Background PTEN is a tumour suppressor that serves as surrogate biomarker for PI3KAkt pathway, indicating tumours that would respond to treatment.
Methods For external quality assessment (EQA), different type of cancer tissues (n=12, FFPE sections) were stained for PTEN using 3 antibodies SP218, 138G6, 6H2.1 and scored by pathologist and computer method in order to determine the antibody and scoring threshold.

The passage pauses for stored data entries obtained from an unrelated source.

(* ===== verification/SSMeta.v ===== *)
(** * The metadata sidecar survives a restart

    [ss_load_metadata] undoes [ss_write_metadata] on every record whose lines
    fit the 1024-byte buffer of the reader, and what goes wrong when the access
    list is longer than that. *)
From S2P Require Import Prelude CStr Utils Disk SSAcl SSFiles.

(** A name of an access list that survives the comma-separated line. *)
Definition acl_name (u : cstr) : Prop :=
  u ≠ [] ∧ length u < MAX_USERNAME_LENGTH ∧ Forall (λ c, isspace c = false ∧ c ≠ ","%char) u.

Definition checkpoint_ok (ck : CheckpointRecord) : Prop :=
  trim_string (ck_tag ck) = ck_tag ck ∧ trim_string (ck_filepath ck) = ck_filepath ck ∧
  (":"%char ∉ ck_tag ck) ∧ length (ck_tag ck) < MAX_FILENAME_LENGTH ∧
  length (ck_filepath ck) < MAX_PATH_LENGTH ∧ (c_nl ∉ ck_tag ck) ∧ line_text (ck_filepath ck) ∧
  ck_filepath ck ≠ [].

(** The records the program builds: canonical paths, sizes within the buffers. *)
Record meta_ok (sp : cstr) (rec : FileRecord) : Prop := {
  mo_paths : ss_set_record_paths sp rec (fr_filename rec) = rec;
  mo_name : fr_filename rec ≠ [] ∧ line_text (fr_filename rec);
  mo_owner : length (fr_owner rec) < MAX_USERNAME_LENGTH ∧ line_text (fr_owner rec);
  mo_user : length (fr_last_access_user rec) < MAX_USERNAME_LENGTH ∧ line_text (fr_last_access_user rec);
  mo_times : (LONG_MIN <= fr_created rec <= LONG_MAX)%Z ∧ (LONG_MIN <= fr_modified rec <= LONG_MAX)%Z ∧
             (LONG_MIN <= fr_last_access rec <= LONG_MAX)%Z;
  mo_undo : (INT_MIN <= fr_undo_available rec <= INT_MAX)%Z;
  mo_read : Forall acl_name (fr_read_users rec) ∧ length (fr_read_users rec) <= SS_MAX_USERS_PER_FILE;
  mo_write : Forall acl_name (fr_write_users rec) ∧ length (fr_write_users rec) <= SS_MAX_USERS_PER_FILE;
  mo_ckpts : Forall checkpoint_ok (fr_checkpoints rec) ∧ length (fr_checkpoints rec) <= SS_MAX_CHECKPOINTS;
  mo_lines : Forall (λ l, length l + 1 < 1024) (metadata_lines rec)
}.

#[export] Instance acl_name_dec u : Decision (acl_name u).
Proof. unfold acl_name. apply _. Defined.

#[export] Instance checkpoint_ok_dec ck : Decision (checkpoint_ok ck).
Proof. unfold checkpoint_ok. apply _. Defined.

(** ** Lemmas: one line *)

(** The prefix tests of [load_line] compute on a line with a known key. *)
Lemma load_line_logical rec lo s : line_text s →
  load_line (rec, lo) (($"LOGICAL=" ++ s) ++ [c_nl]) = (rec, fit MAX_FILENAME_LENGTH s).
Proof. intros Hs. unfold load_line. by rewrite (trim_key "L"%char ($"OGICAL=") "="%char s). Qed.

Lemma load_line_owner rec lo s : line_text s →
  load_line (rec, lo) (($"OWNER=" ++ s) ++ [c_nl]) = (with_owner rec (fit MAX_USERNAME_LENGTH s), lo).
Proof. intros Hs. unfold load_line. by rewrite (trim_key "O"%char ($"WNER=") "="%char s). Qed.

Lemma load_line_created rec lo s : line_text s →
  load_line (rec, lo) (($"CREATED=" ++ s) ++ [c_nl]) = (with_created rec (atoll s), lo).
Proof. intros Hs. unfold load_line. by rewrite (trim_key "C"%char ($"REATED=") "="%char s). Qed.

Lemma load_line_modified rec lo s : line_text s →
  load_line (rec, lo) (($"MODIFIED=" ++ s) ++ [c_nl]) = (with_modified rec (atoll s), lo).
Proof. intros Hs. unfold load_line. by rewrite (trim_key "M"%char ($"ODIFIED=") "="%char s). Qed.

Lemma load_line_access rec lo s : line_text s →
  load_line (rec, lo) (($"LAST_ACCESS=" ++ s) ++ [c_nl]) = (with_last_access rec (atoll s), lo).
Proof. intros Hs. unfold load_line. by rewrite (trim_key "L"%char ($"AST_ACCESS=") "="%char s). Qed.

Lemma load_line_user rec lo s : line_text s →
  load_line (rec, lo) (($"LAST_USER=" ++ s) ++ [c_nl]) = (with_last_user rec (fit MAX_USERNAME_LENGTH s), lo).
Proof. intros Hs. unfold load_line. by rewrite (trim_key "L"%char ($"AST_USER=") "="%char s). Qed.

Lemma load_line_undo rec lo s : line_text s →
  load_line (rec, lo) (($"UNDO=" ++ s) ++ [c_nl]) = (with_undo rec (atoi s), lo).
Proof. intros Hs. unfold load_line. by rewrite (trim_key "U"%char ($"NDO=") "="%char s). Qed.

Lemma load_line_read rec lo s : line_text s →
  load_line (rec, lo) (($"READ=" ++ s) ++ [c_nl]) =
  (with_read_users rec (load_acl (strtok is_comma s) []), lo).
Proof. intros Hs. unfold load_line. by rewrite (trim_key "R"%char ($"EAD=") "="%char s). Qed.

Lemma load_line_write rec lo s : line_text s →
  load_line (rec, lo) (($"WRITE=" ++ s) ++ [c_nl]) =
  (with_write_users rec (load_acl (strtok is_comma s) []), lo).
Proof. intros Hs. unfold load_line. by rewrite (trim_key "W"%char ($"RITE=") "="%char s). Qed.

Lemma load_line_checkpoint rec lo s : line_text s →
  load_line (rec, lo) (($"CHECKPOINT=" ++ s) ++ [c_nl]) = (load_checkpoint rec s, lo).
Proof. intros Hs. unfold load_line. by rewrite (trim_key "C"%char ($"HECKPOINT=") "="%char s). Qed.

(** ** Lemmas: the fields *)

Lemma acl_name_trim u : acl_name u → trim_string u = u.
Proof.
  intros (Hne & _ & Hall). unfold trim_string.
  destruct u as [|c u]; [done|]. apply Forall_cons in Hall as [[Hc _] Hall].
  cbn [drop_while]. rewrite Hc. cbn [trim_tail]. f_equal.
  destruct (decide (u = [])) as [->|Hu]; [done|]. destruct (exists_last Hu) as (u' & d & ->).
  rewrite rev_app_distr. cbn [rev app drop_while].
  apply Forall_app in Hall as [_ Hd]. apply Forall_singleton in Hd as [Hd _]. rewrite Hd.
  by rewrite -(rev_involutive (u' ++ [d])) rev_app_distr.
Qed.

Lemma load_acl_names l acc :
  Forall acl_name l → length acc + length l <= SS_MAX_USERS_PER_FILE → load_acl l acc = acc ++ l.
Proof.
  intros Hall. revert acc. induction Hall as [|u l Hu Hl IH]; intros acc Hlen; cbn [load_acl].
  { by rewrite app_nil_r. }
  cbn [length] in Hlen. rewrite decide_False; [lia|]. rewrite (acl_name_trim u Hu).
  destruct Hu as (Hne & Hlt & _). destruct u as [|c u]; [done|]. rewrite fit_short; [done|].
  rewrite IH; [len|]. by rewrite -app_assoc.
Qed.

Lemma acl_line_load l :
  Forall acl_name l → length l <= SS_MAX_USERS_PER_FILE →
  line_text (join ($",") l) ∧ load_acl (strtok is_comma (join ($",") l)) [] = l.
Proof.
  intros Hall Hlen. assert (Hchars : ∀ c, c ∈ join ($",") l → isspace c = false).
  { intros c Hc. destruct (isspace c) eqn:Hs; [|done]. exfalso. revert Hc. apply join_not_elem.
    - intros f Hf Hcf. rewrite Forall_forall in Hall. destruct (Hall f Hf) as (_ & _ & Hfa).
      rewrite Forall_forall in Hfa. destruct (Hfa c Hcf). congruence.
    - intros [->|Hn]%elem_of_cons; [done|by apply elem_of_nil in Hn]. }
  split.
  - split; [by intros Hn%Hchars|]. destruct (last _) as [c|] eqn:Hl; [|done].
    apply Hchars. by apply last_Some_elem_of.
  - rewrite (strtok_join is_comma ","%char l); [done| |by apply load_acl_names].
    eapply Forall_impl; [exact Hall|]. intros u (Hne & _ & Hu). split; [done|].
    eapply Forall_impl; [exact Hu|]. intros c [_ Hc]. unfold is_comma. by apply bool_decide_eq_false_2.
Qed.

Lemma load_checkpoints_fold cks rec lo :
  Forall checkpoint_ok cks → length (fr_checkpoints rec) + length cks <= SS_MAX_CHECKPOINTS →
  foldl load_line (rec, lo)
    (map (λ l, l ++ [c_nl]) (map (λ ck, $"CHECKPOINT=" ++ ck_tag ck ++ $":" ++ ck_filepath ck) cks)) =
  (with_checkpoints rec (fr_checkpoints rec ++ cks), lo).
Proof.
  intros Hall. revert rec. induction Hall as [|ck cks Hck _ IH]; intros rec Hlen; cbn [map foldl].
  { rewrite app_nil_r. by destruct rec. }
  destruct Hck as (Ht & Hp & Hcol & Htl & Hpl & Htn & [Hpn Hlast] & Hpne). cbn [length] in Hlen.
  rewrite load_line_checkpoint.
  { split.
    - rewrite !not_elem_of_app. split_and!; [done|vmd|done].
    - rewrite !last_app. destruct (last (ck_filepath ck)) eqn:Hl; [done|].
      by apply last_None in Hl. }
  unfold load_checkpoint. rewrite decide_True; [lia|].
  rewrite (proj2 (split_at_Some ":"%char _ (ck_tag ck) (ck_filepath ck))); [done|].
  rewrite Ht Hp !fit_short; [done|done|]. destruct ck as [tag path].
  rewrite IH; [cbn; len|]. cbn [fr_checkpoints with_checkpoints ck_tag ck_filepath].
  rewrite -app_assoc. done.
Qed.

Lemma metadata_lines_clean sp rec : meta_ok sp rec →
  Forall (λ l, (c_nl ∉ l) ∧ length l + 1 < 1024) (metadata_lines rec).
Proof.
  intros Hok. pose proof (mo_lines _ _ Hok) as Hlen. rewrite !Forall_forall in Hlen *. intros l Hl.
  split; [|by apply Hlen]. clear Hlen.
  destruct Hok as [_ [_ [Hn _]] [_ [Ho _]] [_ [Hu _]] _ _ [Hr Hrl] [Hw Hwl] [Hck _] _].
  apply acl_line_load in Hr as [[Hr _] _]; [|done]. apply acl_line_load in Hw as [[Hw _] _]; [|done].
  unfold metadata_lines in Hl. apply elem_of_app in Hl as [Hl|Hl].
  - repeat (apply elem_of_cons in Hl as [->|Hl]; [rewrite not_elem_of_app; split; [vmd|]|]);
      [done|done|by apply to_dec_line..|done|by apply to_dec_line|done|done|by apply elem_of_nil in Hl].
  - apply list_elem_of_In, in_map_iff in Hl as (ck & <- & Hin). apply list_elem_of_In in Hin.
    apply elem_of_take_l in Hin. rewrite Forall_forall in Hck.
    destruct (Hck ck Hin) as (_ & _ & _ & _ & _ & Htn & [Hpn _] & _).
    rewrite !not_elem_of_app. split_and!; [vmd|done|vmd|done].
Qed.

Lemma load_metadata_lines sp r0 rec : meta_ok sp rec → fr_id r0 = fr_id rec →
  fr_metapath r0 = fr_metapath rec →
  foldl load_line (with_checkpoints (with_undo (with_acl r0 [] []) 0) [], [])
    (map (λ l, l ++ [c_nl]) (metadata_lines rec)) =
  (with_paths rec (fr_filename r0) (fr_physical_name r0) (fr_filepath r0) (fr_metapath r0) (fr_undopath r0),
   fr_filename rec).
Proof.
  intros Hok Hid Hmp. unfold metadata_lines.
  destruct Hok as [Hpaths [Hne Hn] [Hol Ho] [Hul Hu] (Hc & Hm & Ha) Hun [Hr Hrl] [Hw Hwl] [Hck Hckl] _].
  destruct (acl_line_load _ Hr Hrl) as [Hrt Hrload]. destruct (acl_line_load _ Hw Hwl) as [Hwt Hwload].
  assert (Hfn : length (fr_filename rec) < MAX_FILENAME_LENGTH).
  { rewrite -Hpaths. cbn [fr_filename ss_set_record_paths with_paths].
    pose proof (length_fit MAX_FILENAME_LENGTH (fr_filename rec)) as H. unfold MAX_FILENAME_LENGTH in *. lia. }
  rewrite map_app foldl_app. cbn [map foldl].
  rewrite load_line_logical; [done|]. rewrite load_line_owner; [done|].
  rewrite load_line_created; [apply to_dec_line|]. rewrite load_line_modified; [apply to_dec_line|].
  rewrite load_line_access; [apply to_dec_line|]. rewrite load_line_user; [done|].
  rewrite load_line_undo; [apply to_dec_line|]. rewrite load_line_read; [done|].
  rewrite load_line_write; [done|]. rewrite !atoll_to_dec; [done..|]. rewrite atoi_to_dec; [done|].
  rewrite Hrload Hwload !fit_short; [done..|]. rewrite take_ge; [done|].
  rewrite load_checkpoints_fold; [done|cbn; lia|]. destruct rec. simpl in *. by subst.
Qed.

(** Reading a sidecar back. *)
Lemma load_written sp d rec r0 :
  meta_ok sp rec → dk_fault d (fr_metapath rec) = NoFault →
  dk_files d !! fr_metapath rec = Some (unlines (metadata_lines rec)) →
  fr_id r0 = fr_id rec → fr_metapath r0 = fr_metapath rec →
  ss_load_metadata sp d r0 = Some rec.
Proof.
  intros Hok Hf Hd Hid Hmp. unfold ss_load_metadata, read_file, denied.
  rewrite Hmp Hf Hd fgets_unlines; [by eapply metadata_lines_clean|].
  rewrite (load_metadata_lines sp r0 rec Hok Hid Hmp).
  destruct (mo_name _ _ Hok) as [Hne _]. pose proof (mo_paths _ _ Hok) as Hp.
  destruct (fr_filename rec) as [|c f] eqn:Hfn; [done|].
  rewrite -{2}Hp. by destruct rec.
Qed.

(** ** Properties *)

(** Reading back a sidecar that was written without a disk error gives the
    record it was written from: names, owner, times, undo flag, both access
    lists in order and all checkpoints, with the paths recomputed from the
    logical name. *)
Theorem metadata_roundtrip sp d rec d' r0 :
  meta_ok sp rec → dk_fault d (fr_metapath rec) = NoFault →
  ss_write_metadata d rec = (d', true) →
  fr_id r0 = fr_id rec → fr_metapath r0 = fr_metapath rec →
  ss_load_metadata sp d' r0 = Some rec.
Proof.
  intros Hok Hf Hw Hid Hmp. unfold ss_write_metadata in Hw.
  destruct (can_create d (fr_metapath rec)) eqn:Hc.
  2: { by rewrite (write_file_cannot _ _ _ Hc) in Hw. }
  rewrite (write_file_good _ _ _ Hc Hf) in Hw. simplify_eq/=.
  by apply load_written; [| |apply lookup_insert_eq|..].
Qed.

(** A record for [report.txt] of owner [ann] in the storage directory [./d/]. *)
Definition sample_record (readers : list cstr) : FileRecord :=
  ss_set_record_paths ($"./d/")
    (mkFileRecord 7 [] [] [] [] [] ($"ann") readers [$"bob"] 100 200 300 ($"bob") 1
       [mkCheckpoint ($"v 1") ($"./d//report.txt.ckpt_5_v-1")]) ($"report.txt").

Definition sample_disk : Disk := mkDisk ∅ {[ $"./d"; $"." ]} (λ _, NoFault).

Lemma metadata_roundtrip_witness :
  let rec := sample_record [$"cy"; $"dan"] in
  ss_load_metadata ($"./d/") (ss_write_metadata sample_disk rec).1
    (ss_init_file_record ($"./d/") 7 ($"report.txt")) = Some rec.
Proof.
  apply (metadata_roundtrip ($"./d/") sample_disk (sample_record [$"cy"; $"dan"])); try reflexivity.
  split; try reflexivity; vmd.
Defined.

(** A tag ends at its first colon when the sidecar is read, and the rest becomes
    part of the path: a checkpoint whose tag has a colon, which is not refused,
    has another tag and no snapshot after a restart. *)
Theorem colon_tag_changes rec a b path :
  length (fr_checkpoints rec) < SS_MAX_CHECKPOINTS → (":"%char ∉ a) →
  load_checkpoint rec ((a ++ $":" ++ b) ++ $":" ++ path) =
    with_checkpoints rec (fr_checkpoints rec ++
      [mkCheckpoint (fit MAX_FILENAME_LENGTH (trim_string a))
                    (fit MAX_PATH_LENGTH (trim_string (b ++ $":" ++ path)))]).
Proof.
  intros Hl Ha. unfold load_checkpoint. rewrite decide_True; [done|]. rewrite -!app_assoc.
  change ($":" ++ b ++ $":" ++ path) with (":"%char :: b ++ $":" ++ path).
  by rewrite (proj2 (split_at_Some ":"%char _ a (b ++ $":" ++ path))).

Qed.

(** Five readers with names of 250 characters, all of them valid. *)
Definition long_readers : list cstr :=
  map (λ c, replicate 250 c) ["a"; "b"; "c"; "d"; "e"]%char.

(** The reader's line buffer is 1024 bytes while an access list may take
    more than 32,000: with five long names the line is cut, so after a restart
    the fifth reader has lost access and a name that is only a prefix of it,
    never granted anything, has gained it. *)
Theorem metadata_long_acl_corrupted :
  let rec := sample_record long_readers in
  let user := replicate 250 "e"%char in
  let intruder := replicate 14 "e"%char in
  forallb validate_username long_readers = true ∧
  ss_check_read_access rec user = true ∧ ss_check_read_access rec intruder = false ∧
  match ss_load_metadata ($"./d/") (ss_write_metadata sample_disk rec).1
          (ss_init_file_record ($"./d/") 7 ($"report.txt")) with
  | Some rec' => ss_check_read_access rec' user = false ∧ ss_check_read_access rec' intruder = true
  | None => False
  end.
Proof. vm_compute. done. Qed.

We then performed PTEN on the ETOP cohort including 2245 patients from non-small cell lung cancer (NSCLC).
Results Using EQA PTEN loss was define as H-score = 0. In full cohort PTEN loss was detected in 981 patients (43.7%) and was significantly associated with male sex (47.2% vs 36.9%), smoking history (24.5% never smokers vs 46.5% in smokers), histology (37.4% adenocarcinoma vs 51.2% squamous cell carcinoma), stage (40.4%, 45.5%, 48.3% for stage I, II, III) and tumour size (4.0 cm vs 3.4 cm). Further it was significantly associated with poor overall survival (OS) in adenocarcinoma (HR=1.20). Computer and pathologists scores were comparable- computer H-scores had lower averages and lower inter-centre variability.
Conclusion PTEN loss is strongly associated with advanced disease and adenocarcinoma histology. Computerized immunoreactivity measurements are a promising alternative to pathologists’ scorings.